C’est ainsi qu’à nos yeux, aux yeux de Rome entière,
Une patricienne, une matrone altière,
D’offrandes et de sang remplissant les autels,
Naguère de ses vœux lassait les immortels ;
Et pourquoi ? pour savoir si le bel Hermogène
Obtiendrait au concours la couronne de chêne.
Qu’eût-elle fait de plus pour un époux souffrant,
Pour un père en danger, pour un fils expirant ?
Debout, devant l’autel, se donnant en spectacle,
C’était pour un chanteur qu’elle invoquait l’oracle,
Et que, le front voilé, de l’agneau palpitant,
Elle venait, tremblante, interroger le flanc !

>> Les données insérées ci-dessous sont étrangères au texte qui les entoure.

(** X13: [getPlacement] and [getPointOnCurve] dereference a null pointer
    on the same objects, namely those for whose element the host reports a
    valid info that is not a radius info. *)
Theorem getPlacement_undefined (self : t) :
  (placement self = None <-> pointOnCurve self = None)
  /\ (pointOnCurve self = None
      <-> exists object sub rest,
            Element self = {| getValue := Some object; getSubValues := sub :: rest |}
            /\ getMeasureInfo {| getObject := Some object; getSubName := sub |}
               = Some (Part.OtherInfo true)).
Proof.
  rewrite <- getMeasureInfoFirst_null.
  unfold getPlacement, getPointOnCurve.
  destruct (first self); split; split; done.
Qed.

(** X14: after a successful [execute] the point on the curve is the point
    of the radius info the host reported for the element, and the
    placement is the default placement moved to that point. *)
Theorem placement_after_success (self : t) :
  fst (exec self) = StdReturn ->
  exists object sub rest info,
    Element self = {| getValue := Some object; getSubValues := sub :: rest |}
    /\ getMeasureInfo {| getObject := Some object; getSubName := sub |}
       = Some (Part.RadiusInfo info)
    /\ pointOnCurve (snd (exec self)) = Some (Part.pointOnCurve info)
    /\ placement (snd (exec self))
       = Some {| Base.getPosition := Part.pointOnCurve info;
                 Base.getRotation := Base.getRotation Base.Placement_new |}.
Proof.
  intros Hok. apply execute_success in Hok as (info & Hfirst & Hvalid).
  destruct (getMeasureInfoFirst_valid _ _ _ Hfirst Hvalid)
    as (object & sub & rest & Helement & Hinfo).
  exists object, sub, rest, info. split; [done|]. split; [done|].
  rewrite (execute_valid _ _ _ Hfirst Hvalid). simpl.
  assert (first (Diameter_setValue (Part.radius info * 2)%float self) = Some info)
    as Hafter.
  { rewrite <- Hfirst. by apply getMeasureInfoFirst_reads. }
  unfold getPointOnCurve, getPlacement. by rewrite Hafter.
Qed.

End ObjectFurther.

(** ** Parsing a selection *)

Section ParseFurther.

Variable getMeasureElementType : MeasureSelectionItem -> MeasureElementType.
Variable getShape :
  option DocumentObject -> list Part.ShapeOption -> string -> TopoDS.Shape.
Variable getMeasureInfo : SubObjectT -> option Part.MeasureInfo.
Variable MeasureBase_onChanged : Property -> t -> t.

(** The base class's [onChanged] is host code: it is taken not to write the
    [Element] property of this class. *)
Hypothesis MeasureBase_onChanged_Element :
  forall (prop : Property) (self : t),
    Element (MeasureBase_onChanged prop self) = Element self.

Local Abbreviation isValid := (isValidSelection getMeasureElementType getShape).
Local Abbreviation isPrioritized := (isPrioritizedSelection getMeasureElementType getShape).
Local Abbreviation first := (getMeasureInfoFirst getMeasureInfo).
Local Abbreviation exec := (execute getMeasureInfo).
Local Abbreviation changed := (onChanged getMeasureInfo MeasureBase_onChanged).
Local Abbreviation parse := (parseSelection getMeasureInfo MeasureBase_onChanged).

(** X5: a selection either predicate accepts can be parsed: it has one
    element, [parseSelection] is defined on it, and the object then has
    that element's object as its subject and that element's sub-name as its
    only sub-element. *)
Theorem accepted_selection_parses (selection : MeasureSelection) (self : t) :
  isValid selection = true \/ isPrioritized selection = true ->
  exists element self',
    selection = [element]
    /\ parse selection self = Some self'
    /\ getSubject self' = [getObject (object element)]
    /\ getSubValues (Element self') = [getSubName (object element)].
Proof.
  intros Haccepted.
  assert (length selection = 1) as Hlen.
  { destruct (decide (length selection = 1)) as [|Hlen]; [done|].
    destruct Haccepted as [H|H];
      [rewrite isValidSelection_not_single in H
      | rewrite isPrioritizedSelection_not_single in H]; done. }
  destruct selection as [|element [|? ?]]; try done.
  exists element. eexists.
  split; [done|]. split; [by apply parseSelection_front|].
  unfold getSubject.
  by rewrite (onChanged_Element _ _ MeasureBase_onChanged_Element).
Qed.

(** X11: parsing a selection whose first element names an object for which
    the host reports a valid radius info, and executing, succeeds with
    [Diameter] twice that radius; unless the object is being restored or
    removed, the parse has recomputed already, and the object it hands to
    the base class has that diameter. *)
Theorem parseSelection_then_execute
    (selection : MeasureSelection) (self : t) (element : MeasureSelectionItem)
    (object : DocumentObject) (info : Part.MeasureRadiusInfo) :
  front selection = Some element ->
  getObject (App.object element) = Some object ->
  getMeasureInfo {| getObject := Some object;
                    getSubName := getSubName (App.object element) |}
  = Some (Part.RadiusInfo info) ->
  Part.valid info = true ->
  exists self',
    parse selection self = Some self'
    /\ fst (exec self') = StdReturn
    /\ Diameter (snd (exec self')) = (Part.radius info * 2)%float
    /\ Element (snd (exec self')) = Element self'
    /\ (isRestoring self = false -> isRemoving self = false ->
        self' = MeasureBase_onChanged PropElement
                  (Diameter_setValue (Part.radius info * 2)%float
                     (Element_setValue (Some object)
                        [getSubName (App.object element)] self))).
Proof.
  intros Hfront Hobject Hinfo Hvalid.
  rewrite (parseSelection_front _ _ _ _ _ Hfront), Hobject.
  set (stored := Element_setValue (Some object) [getSubName (App.object element)] self).
  assert (first stored = Some info) as Hstored.
  { unfold getMeasureInfoFirst. simpl. rewrite Hinfo. simpl. by rewrite Hvalid. }
  eexists. split; [done|].
  assert (first (snd (changed PropElement stored)) = Some info) as Hfirst.
  { rewrite <- Hstored.
    apply getMeasureInfoFirst_reads;
      by rewrite (onChanged_Element _ _ MeasureBase_onChanged_Element). }
  rewrite (execute_valid _ _ _ Hfirst Hvalid). simpl.
  repeat split.
  intros Hrestoring Hremoving. unfold onChanged, recompute. simpl.
  rewrite Hrestoring, Hremoving. simpl.
  by rewrite (execute_valid _ _ _ Hstored Hvalid).
Qed.

End ParseFurther.

(** ** The further properties on the sample document *)

Section OnSampleFurther.

Local Abbreviation isValid :=
  (isValidSelection Sample.getMeasureElementType Sample.getShape).
Local Abbreviation isPrioritized :=
  (isPrioritizedSelection Sample.getMeasureElementType Sample.getShape).
Local Abbreviation first := (getMeasureInfoFirst Sample.getMeasureInfo).
Local Abbreviation exec := (execute Sample.getMeasureInfo).
Local Abbreviation changed :=
  (onChanged Sample.getMeasureInfo Sample.MeasureBase_onChanged).

Lemma selection_needs_round_or_face_seam :
  isValid [Sample.item "Edge2"] = false
  /\ isPrioritized [Sample.item "Edge2"] = false.
Proof.
  apply (selection_needs_round_or_face
           Sample.getMeasureElementType Sample.getShape (Sample.item "Edge2")).
  vm_compute. intros [H|[H|[H|[H|H]]]]; discriminate H.
Defined.

Lemma isPrioritizedSelection_round_rim :
  isPrioritized [Sample.item "Edge1"] = true.
Proof.
  apply (isPrioritizedSelection_round
           Sample.getMeasureElementType Sample.getShape (Sample.item "Edge1")).
  left; reflexivity.
Defined.

Lemma isPrioritizedSelection_circular_face_disc :
  isPrioritized [Sample.item "Face1"] = true
  /\ allCircularFace (resolved Sample.getShape (Sample.item "Face1")).
Proof.
  split; [reflexivity|].
  apply (isPrioritizedSelection_circular_face
           Sample.getMeasureElementType Sample.getShape (Sample.item "Face1"));
    [right|]; reflexivity.
Defined.

Lemma valid_not_prioritized_half_disc :
  isValid [Sample.item "Face2"] = true
  /\ isPrioritized [Sample.item "Face2"] = false.
Proof.
  apply (valid_not_prioritized Sample.getMeasureElementType Sample.getShape
           [Sample.item "Face2"]).
  exists (Sample.item "Face2"), [Sample.circle; Sample.line].
  split; [reflexivity|]. split; [right; reflexivity|]. split; [reflexivity|].
  split.
  - apply Exists_cons_hd. reflexivity.
  - apply Exists_cons_tl, Exists_cons_hd. discriminate.
Defined.

Lemma accepted_selection_parses_rim :
  isValid [Sample.item "Edge1"] = true
  /\ exists self',
      parseSelection Sample.getMeasureInfo Sample.MeasureBase_onChanged
        [Sample.item "Edge1"] new = Some self'
      /\ getSubject self' = [Some "Cylinder"].
Proof.
  split; [reflexivity|].
  destruct (accepted_selection_parses Sample.getMeasureElementType Sample.getShape
              Sample.getMeasureInfo Sample.MeasureBase_onChanged (fun _ _ => eq_refl)
              [Sample.item "Edge1"] new (or_introl eq_refl))
    as (element & self' & Hsingle & Hparse & Hsubject & _).
  exists self'. split; [exact Hparse|].
  injection Hsingle as <-. exact Hsubject.
Defined.

Lemma selection_ignores_edge_order_half_disc :
  resolved Sample.getShape (Sample.item "Face2")
  = TopoDS.NonNull TopAbs.FACE [Sample.circle; Sample.line]
  /\ resolved Sample.getShapeReversed (Sample.item "Face2")
     = TopoDS.NonNull TopAbs.FACE [Sample.line; Sample.circle]
  /\ isValid [Sample.item "Face2"]
     = isValidSelection Sample.getMeasureElementType Sample.getShapeReversed
         [Sample.item "Face2"].
Proof.
  split; [reflexivity|]. split; [reflexivity|].
  apply (selection_ignores_edge_order Sample.getMeasureElementType
           Sample.getShape Sample.getShapeReversed (Sample.item "Face2")
           TopAbs.FACE [Sample.circle; Sample.line] [Sample.line; Sample.circle]
           eq_refl eq_refl).
  apply perm_swap.
Defined.

Lemma getMeasureInfoFirst_invalid_is_default_abandoned :
  getMeasureInfoFirst Sample.getMeasureInfoAbandoned Sample.ofRim
  = Some Part.make_MeasureRadiusInfo
  /\ Part.valid Part.make_MeasureRadiusInfo = false
  /\ Part.make_MeasureRadiusInfo = Part.make_MeasureRadiusInfo.
Proof.
  split; [reflexivity|]. split; [reflexivity|].
  apply (getMeasureInfoFirst_invalid_is_default
           Sample.getMeasureInfoAbandoned Sample.ofRim
           Part.make_MeasureRadiusInfo eq_refl eq_refl).
Defined.

Lemma execute_succeeds_iff_rim :
  fst (exec Sample.ofRim) = StdReturn
  /\ exists object sub rest info,
      Element Sample.ofRim = {| getValue := Some object; getSubValues := sub :: rest |}
      /\ Sample.getMeasureInfo {| getObject := Some object; getSubName := sub |}
         = Some (Part.RadiusInfo info)
      /\ Part.valid info = true.
Proof.
  split; [reflexivity|].
  apply (execute_succeeds_iff Sample.getMeasureInfo Sample.ofRim). reflexivity.
Defined.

Éternels habitants de la voûte céleste,
Vous avez, je le vois, bien des moments de reste !
Pauvre Janus ! ô toi des dieux le plus ancien !
L’une vient t’implorer pour un comédien !
L’autre pour un chanteur, l’autre… tes aruspices,
Trop longtemps sur leurs pieds, gagneront des varices.

Mais laisse la chanter plutôt que de souffrir
Qu’on la voie en tous lieux par la ville courir,
Et, le sein découvert, l’œil armé d’impudence,
Avec nos généraux parler en ta présence.
Pour une telle femme il n’est point de secrets :
Du Thrace et du Persan elle sait les projets ;
Elle sait ce qu’on dit dans les bains, au théâtre ;
Quel fils, au fond du cœur, brûle pour sa marâtre ;
Quelle veuve est enceinte, et quel est son amant ;
Quand ils se sont parlé ; combien de fois ; comment.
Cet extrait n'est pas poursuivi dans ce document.